=== TASK BRIEF ===
Top to bottom, give the entries again exactly as written.

(DATA SHOWN Opens)

(** C3. A thread input with at least 2 segments, one of them over 280
    characters, has a first such segment, at index [j] say;
    [x_post_thread] returns the error string that names its position
    [j + 1] and its length, and the process is left as it was: no request
    went out, whatever the segments before and after it. *)
Theorem x_post_thread_segment_too_long text p :
  (2 ≤ length (thread_tweets text))%nat →
  Exists (λ t, 280 < len t) (thread_tweets text) →
  ∃ (j : nat) (tweet : pystr),
    thread_tweets text !! j = Some tweet
    ∧ 280 < len tweet
    ∧ (∀ (k : nat) t, (k < j)%nat → thread_tweets text !! k = Some t →
         len t ≤ 280)
    ∧ x_post_thread text p =
        (Returned (lit "Error: Tweet " ++ int_str (Z.of_nat j + 1)
                   ++ lit " too long (" ++ int_str (len tweet)
                   ++ lit " chars). Max 280."), p).
Proof.
  intros Hmany Hlong. unfold x_post_thread.
  destruct (Z.ltb_spec (Z.of_nat (length (thread_tweets text))) 2); [lia|].
  destruct (first_over_limit _ Hlong) as (pre & tweet & rest & Heq & Hpre & Ht).
  exists (length pre), tweet. rewrite Heq.
  split; [by rewrite list_lookup_middle|].
  split; [done|]. split.
  - intros k t Hk Hlook. rewrite lookup_app_l in Hlook by done.
    eapply (Forall_lookup_1 _ _ _ _ Hpre Hlook).
  - by rewrite (validate_lengths_first 0 pre tweet rest Hpre Ht).
Qed.

(** C10. The limit is inclusive.  A text of exactly 280 characters is
    past the check of [x_post_tweet]: the request that carries it goes
    out.  In the loop of [x_post_thread] a segment of exactly 280
    characters is stepped over, and a thread whose segments all have at
    most 280 characters reaches the posting loop: the request for its
    first segment goes out. *)
Theorem limit_inclusive :
  (∀ text p, len text = 280 →
     sent (x_post_tweet text p).2
     = sent p ++ [post_request (twitter_auth p) text PyNone])
  ∧ (∀ i tweet rest, len tweet = 280 →
       validate_lengths i (tweet :: rest) = validate_lengths (i + 1) rest)
  ∧ (∀ text p, (2 ≤ length (thread_tweets text))%nat →
       Forall (λ t, len t ≤ 280) (thread_tweets text) →
       ∃ first others later,
         thread_tweets text = first :: others
         ∧ sent (x_post_thread text p).2
           = sent p ++ post_request (twitter_auth p) first PyNone :: later).
Proof.
  split; [|split].
  - intros text p Hlen. unfold x_post_tweet.
    destruct (Z.ltb_spec 280 (len text)); [lia|].
    unfold mbind, M_bind. rewrite post_tweet_run.
    destruct (decoded _) as [body|]; [|done]. simpl.
    destruct (negb _); [done|].
    unfold lift. destruct (getitem body _) as [d|]; [|done].
    by destruct (getitem d _).
  - intros i tweet rest Hlen. simpl.
    by destruct (Z.ltb_spec 280 (len tweet)); [lia|].
  - intros text p Hmany Hall. unfold x_post_thread.
    destruct (Z.ltb_spec (Z.of_nat (length (thread_tweets text))) 2); [lia|].
    rewrite validate_lengths_pass by done.
    destruct (thread_tweets text) as [|first others]; [simpl in Hmany; lia|].
    replace 0 with (1 - 1) by lia.
    destruct (post_tweets_extends others 1 [] PyNone first p) as [later Hp].
    exists first, others, later. by rewrite Hp, sent_logging.
Qed.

(DATA SHOWN Closes)

=== ANSWER FOR THIS EXERCISE ===
(** C3. A thread input with at least 2 segments, one of them over 280
    characters, has a first such segment, at index [j] say;
    [x_post_thread] returns the error string that names its position
    [j + 1] and its length, and the process is left as it was: no request
    went out, whatever the segments before and after it. *)
Theorem x_post_thread_segment_too_long text p :
  (2 ≤ length (thread_tweets text))%nat →
  Exists (λ t, 280 < len t) (thread_tweets text) →
  ∃ (j : nat) (tweet : pystr),
    thread_tweets text !! j = Some tweet
    ∧ 280 < len tweet
    ∧ (∀ (k : nat) t, (k < j)%nat → thread_tweets text !! k = Some t →
         len t ≤ 280)
    ∧ x_post_thread text p =
        (Returned (lit "Error: Tweet " ++ int_str (Z.of_nat j + 1)
                   ++ lit " too long (" ++ int_str (len tweet)
                   ++ lit " chars). Max 280."), p).
Proof.
  intros Hmany Hlong. unfold x_post_thread.
  destruct (Z.ltb_spec (Z.of_nat (length (thread_tweets text))) 2); [lia|].
  destruct (first_over_limit _ Hlong) as (pre & tweet & rest & Heq & Hpre & Ht).
  exists (length pre), tweet. rewrite Heq.
  split; [by rewrite list_lookup_middle|].
  split; [done|]. split.
  - intros k t Hk Hlook. rewrite lookup_app_l in Hlook by done.
    eapply (Forall_lookup_1 _ _ _ _ Hpre Hlook).
  - by rewrite (validate_lengths_first 0 pre tweet rest Hpre Ht).
Qed.

(** C10. The limit is inclusive.  A text of exactly 280 characters is
    past the check of [x_post_tweet]: the request that carries it goes
    out.  In the loop of [x_post_thread] a segment of exactly 280
    characters is stepped over, and a thread whose segments all have at
    most 280 characters reaches the posting loop: the request for its
    first segment goes out. *)
Theorem limit_inclusive :
  (∀ text p, len text = 280 →
     sent (x_post_tweet text p).2
     = sent p ++ [post_request (twitter_auth p) text PyNone])
  ∧ (∀ i tweet rest, len tweet = 280 →
       validate_lengths i (tweet :: rest) = validate_lengths (i + 1) rest)
  ∧ (∀ text p, (2 ≤ length (thread_tweets text))%nat →
       Forall (λ t, len t ≤ 280) (thread_tweets text) →
       ∃ first others later,
         thread_tweets text = first :: others
         ∧ sent (x_post_thread text p).2
           = sent p ++ post_request (twitter_auth p) first PyNone :: later).
Proof.
  split; [|split].
  - intros text p Hlen. unfold x_post_tweet.
    destruct (Z.ltb_spec 280 (len text)); [lia|].
    unfold mbind, M_bind. rewrite post_tweet_run.
    destruct (decoded _) as [body|]; [|done]. simpl.
    destruct (negb _); [done|].
    unfold lift. destruct (getitem body _) as [d|]; [|done].
    by destruct (getitem d _).
  - intros i tweet rest Hlen. simpl.
    by destruct (Z.ltb_spec 280 (len tweet)); [lia|].
  - intros text p Hmany Hall. unfold x_post_thread.
    destruct (Z.ltb_spec (Z.of_nat (length (thread_tweets text))) 2); [lia|].
    rewrite validate_lengths_pass by done.
    destruct (thread_tweets text) as [|first others]; [simpl in Hmany; lia|].
    replace 0 with (1 - 1) by lia.
    destruct (post_tweets_extends others 1 [] PyNone first p) as [later Hp].
    exists first, others, later. by rewrite Hp, sent_logging.
Qed.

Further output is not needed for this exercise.